▸ Activity
Out of the data below, copy every line with the string "same".
☆ ☆ ☆ ☆
(** * Nested app auth controller: silent acquisition and cache hydration

    A shallow embedding of
    [lib/msal-browser/src/controllers/NestedAppAuthController.ts].

    The controller is a stateful, exception-throwing program over a set of
    collaborators (browser storage, host bridge, adapter, crypto, event
    handler, performance client, logger).  Its methods are embedded as
    computations in a state-and-exception monad over a [World] that holds
    the storage, the host, the GUID generator, the clock and a chronological
    trace of every collaborator call the controller makes.  A JavaScript
    [throw] keeps the state reached so far, so does the monad.

    The collaborators whose code is not part of the controller are
    interfaces (type classes); the controller is written once, for every
    implementation of them.  The adapter's two conversions, the bridge's
    token calls and the storage's asynchronous [hydrateCache] may throw;
    storage reads, [removeAccountContext], [setAccount],
    [setActiveAccount], event emission, telemetry and logging complete
    normally, and [startMeasurement] always returns a measurement, as its
    type says.  A small reference implementation at the end of the
    definitions instantiates the interfaces on concrete inputs. *)

From stdpp Require Import base strings list gmap pretty.
From Stdlib Require Import ZArith Lia.

Open Scope Z_scope.
(** * restclient: a shallow embedding of the REST client and its Result

    The development follows the Go package [restclient].  The repository holds
    two variants of the same file: the one with [checkURL], [requestToMap] and
    lazy extraction in [Value] is embedded at the top level; the variant of
    [client.go] (no URL check, query map decoded straight into strings, no
    extraction) lives in [Module ClientGo].

    Everything the package takes from outside (encoding/json, net/url, fmt's
    [%v], the resty transport) is an operation of a class, so that the
    theorems hold for whatever these libraries compute; [Module Demo]
    instantiates the classes with small executable codecs to evaluate the
    package on concrete documents. *)

From Stdlib Require Import ZArith String Ascii List Lia Permutation.
From stdpp Require Import base option list gmap strings pretty fin_maps.

Set Warnings "-register-all".

Local Open Scope string_scope.
Local Open Scope Z_scope.

(** ** Go values *)

(** An [error] interface value; [None] is [nil]. The text is what
    [err.Error()] returns. *)
Definition error := option string.

(** A library call that returns either a value or an error. *)
Inductive result (A : Type) : Type :=
| Ok (a : A)
| Err (e : string).
Arguments Ok {A} a.
Arguments Err {A} e.

(** A call returns, or panics on a nil pointer dereference. *)
Inductive outcome (A : Type) : Type :=
| Ret (a : A)
| Panic.
Arguments Ret {A} a.
Arguments Panic {A}.

#[global] Instance outcome_ret : MRet outcome := @Ret.
#[global] Instance outcome_bind : MBind outcome :=
  fun A B f m => match m with Ret a => f a | Panic => Panic end.

(** The line feed of the format strings. *)
Definition nl : string := String "010"%char "".

(** ** resty.Response

    The package reads three things off a response: the status code, the
    status line and the body. [resp] fields hold a [*resty.Response]; its
    accessors read a field of the receiver first, so a nil receiver panics. *)
Record resty_Response : Type := {
  resp_StatusCode : Z;
  resp_Status : string;
  resp_Body : string
}.

Definition deref {A B : Type} (p : option A) (f : A -> B) : outcome B :=
  match p with
  | Some a => Ret (f a)
  | None => Panic
  end.

Definition StatusCode (r : option resty_Response) : outcome Z := deref r resp_StatusCode.
Definition Status (r : option resty_Response) : outcome string := deref r resp_Status.
Definition Body (r : option resty_Response) : outcome string := deref r resp_Body.

Definition StatusOK : Z := 200.

(** ** net/http: the request the options mutate

    [Header] is [map[string][]string]; keys are taken in canonical form
    (["Authorization"] is its own canonical form). *)
Definition Header_Add (key value : string) (h : gmap string (list string))
  : gmap string (list string) :=
  <[key := (default [] (h !! key) ++ [value])%list]> h.

Definition Header_Get (key : string) (h : gmap string (list string)) : string :=
  match h !! key with
  | Some (v :: _) => v
  | _ => ""
  end.

Record http_Request : Type := {
  Header : gmap string (list string)
}.

(** ** The decoded JSON document

    What encoding/json builds for an [interface{}] destination: nil, bool,
    float64 (the type [F]), string, slice and map. Members of an object are
    kept in document order; storing them into a Go map is [store_members]. *)
Inductive jvalue (F : Type) : Type :=
| JNull
| JBool (b : bool)
| JNum (f : F)
| JStr (s : string)
| JArr (l : list (jvalue F))
| JObj (members : list (string * jvalue F)).
Arguments JNull {F}.
Arguments JBool {F} b.
Arguments JNum {F} f.
Arguments JStr {F} s.
Arguments JArr {F} l.
Arguments JObj {F} members.

(** The decoder's reading of a text: invalid JSON, or a document together
    with the conversion error it recorded on the way, if any (a number out of
    float64's range). *)
Inductive decoded (F : Type) : Type :=
| Invalid (e : string)
| Decoded (v : jvalue F) (conv : error).
Arguments Invalid {F} e.
Arguments Decoded {F} v conv.

(** The name encoding/json gives a value's kind in a type error. *)
Definition kind_name {F : Type} (v : jvalue F) : string :=
  match v with
  | JNull => "null"
  | JBool _ => "bool"
  | JNum _ => "number"
  | JStr _ => "string"
  | JArr _ => "array"
  | JObj _ => "object"
  end.

(** ** net/url *)
Record URL : Type := {
  Scheme : string;
  Opaque : string;
  Host : string;
  Path : string;
  RawPath : string;
  RawQuery : string;
  Fragment : string
}.

Definition set_Path (p : string) (u : URL) : URL :=
  {| Scheme := Scheme u; Opaque := Opaque u; Host := Host u; Path := p;
     RawPath := RawPath u; RawQuery := RawQuery u; Fragment := Fragment u |}.

(** ** The libraries the package calls *)
Class GoLib : Type := {
  (** float64 *)
  float64 : Type;
  (** encoding/json: validity scan and generic decoding of a text *)
  json_decode : string -> decoded float64;
  (** [json.Marshal] of a decoded value *)
  json_Marshal_value : jvalue float64 -> result string;
  (** [fmt.Sprintf("%v", v)] of a decoded value *)
  Sprintf_v : jvalue float64 -> string;
  (** [url.Parse] and the [String] method of a URL *)
  url_Parse : string -> result URL;
  URL_String : URL -> string
}.

(** [json.Marshal(request)] for a payload type. *)
Class Payload (P : Type) : Type := json_Marshal : P -> result string.

(** [json.Unmarshal(data, v)] for a target type: the target after the call and
    the error. *)
Class Target (T : Type) : Type := json_Unmarshal : string -> T -> T * error.

(** [fmt]'s [%s] of a decoded value held in an [interface{}] (the text of a
    string; a bad-verb text for the other kinds). *)
Class FmtString `{GoLib} : Type := Sprintf_s : jvalue float64 -> string.

(** ** path/filepath: [Clean]

    The lexical cleaning of a slash-separated path (the package runs on a
    platform whose separator is the slash): empty and [.] elements go, an
    inner [..] takes the element before it away, a [..] at the root of a
    rooted path goes, leading [..] of a relative path stay; the empty result
    is [.]. *)
Fixpoint split_slash (s : string) : list string :=
  match s with
  | EmptyString => [""]
  | String c s' =>
      if Ascii.eqb c "/" then "" :: split_slash s'
      else match split_slash s' with
           | seg :: rest => String c seg :: rest
           | [] => [String c ""]
           end
  end.

Fixpoint join_slash (l : list string) : string :=
  match l with
  | [] => ""
  | [x] => x
  | x :: rest => x ++ "/" ++ join_slash rest
  end.

Definition is_rooted (path : string) : bool :=
  match path with
  | String c _ => Ascii.eqb c "/"
  | EmptyString => false
  end.

(** One path element against the elements written so far (last one first). *)
Definition clean_step (rooted : bool) (out : list string) (elem : string) : list string :=
  if String.eqb elem "" || String.eqb elem "." then out
  else if String.eqb elem ".." then
    match out with
    | top :: rest => if String.eqb top ".." then elem :: out else rest
    | [] => if rooted then [] else [elem]
    end
  else elem :: out.

Definition clean_elems (path : string) : list string :=
  rev (fold_left (clean_step (is_rooted path)) (split_slash path) []).

Definition filepath_Clean (path : string) : string :=
  if is_rooted path then "/" ++ join_slash (clean_elems path)
  else match clean_elems path with
       | [] => "."
       | out => join_slash out
       end.

(** ** The Result *)

(** [d.object] storing the members of a JSON object into a Go map: a later
    member with the same key overwrites an earlier one. *)
Definition store_members {V : Type} (members : list (string * V)) (m : gmap string V)
  : gmap string V :=
  fold_left (fun acc kv => <[kv.1 := kv.2]> acc) members m.

Section Result.
Context `{GoLib}.

(** [json.Unmarshal(data, &m)] for [m : map[string]interface{}]; [None] is
    the nil map. An object is stored into the map (made first when nil), null
    sets the map to nil, anything else leaves it as it was. *)
Definition Unmarshal_map (data : string) (m : option (gmap string (jvalue float64)))
  : option (gmap string (jvalue float64)) * error :=
  match json_decode data with
  | Invalid e => (m, Some e)
  | Decoded (JObj members) conv => (Some (store_members members (default ∅ m)), conv)
  | Decoded JNull conv => (None, conv)
  | Decoded v _ =>
      (m, Some ("json: cannot unmarshal " ++ kind_name v
                ++ " into Go value of type map[string]interface {}"))
  end.

Record resultImpl : Type := {
  err : error;
  resp : option resty_Response;
  values : option (gmap string (jvalue float64))
}.

Definition set_values (vs : option (gmap string (jvalue float64))) (result : resultImpl)
  : resultImpl :=
  {| err := err result; resp := resp result; values := vs |}.

Definition newResult (e : error) (r : option resty_Response) : resultImpl :=
  {| err := e; resp := r; values := None |}.

Definition Response (result : resultImpl) : option resty_Response := resp result.

Definition extractValues (result : resultImpl) : outcome resultImpl :=
  match values result with
  | Some _ => mret result
  | None =>
      match resp result with
      | None => mret result
      | Some _ =>
          body ← Body (resp result);
          let '(vs, _) := Unmarshal_map body (Some ∅) in
          mret (set_values vs result)
      end
  end.

Definition OK (result : resultImpl) : outcome bool :=
  match err result with
  | Some _ => mret false
  | None => code ← StatusCode (resp result); mret (code =? StatusOK)
  end.

Definition Fail (result : resultImpl) : outcome bool :=
  ok ← OK result; mret (negb ok).

Definition Error (result : resultImpl) : outcome error :=
  ok ← OK result;
  if ok : bool then mret None
  else match err result with
       | Some e => mret (Some e)
       | None =>
           match resp result with
           | Some _ =>
               st ← Status (resp result);
               body ← Body (resp result);
               mret (Some ("status code(" ++ st ++ ") " ++ body))
           | None => mret None
           end
       end.

(** The lookup [result.values[key]]; a nil map has no key. *)
Definition lookup_values (key : string) (result : resultImpl) : option (jvalue float64) :=
  values result ≫= (fun m => m !! key).

(** The part of [Value] after the extraction. *)
Definition Value_lookup {T : Type} `{Target T} (key : string) (v : T) (result : resultImpl)
  : outcome (error * T) :=
  match lookup_values key result with
  | None =>
      body ← Body (resp result);
      mret (Some ("unknown return value " ++ key ++ nl ++ body), v)
  | Some data =>
      match json_Marshal_value data with
      | Err e =>
          body ← Body (resp result);
          mret (Some ("unmarshal result(" ++ key ++ ") err " ++ e ++ nl ++ body), v)
      | Ok buff =>
          match json_Unmarshal buff v with
          | (v', Some e) =>
              mret (Some ("unmarshal result(" ++ key ++ ") err " ++ e ++ nl ++ buff), v')
          | (v', None) => mret (None, v')
          end
      end
  end.

(** [Value]: the error, the target after the call and the Result after the
    call (its cache may have been filled). *)
Definition Value {T : Type} `{Target T} (key : string) (v : T) (result : resultImpl)
  : outcome (error * T * resultImpl) :=
  result ← extractValues result;
  '(e, v') ← Value_lookup key v result;
  mret (e, v', result).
☆ ☆ ☆ ☆
▸ Final answer
    two variants of the same file: the one with [checkURL], [requestToMap] and
    member with the same key overwrites an earlier one. *)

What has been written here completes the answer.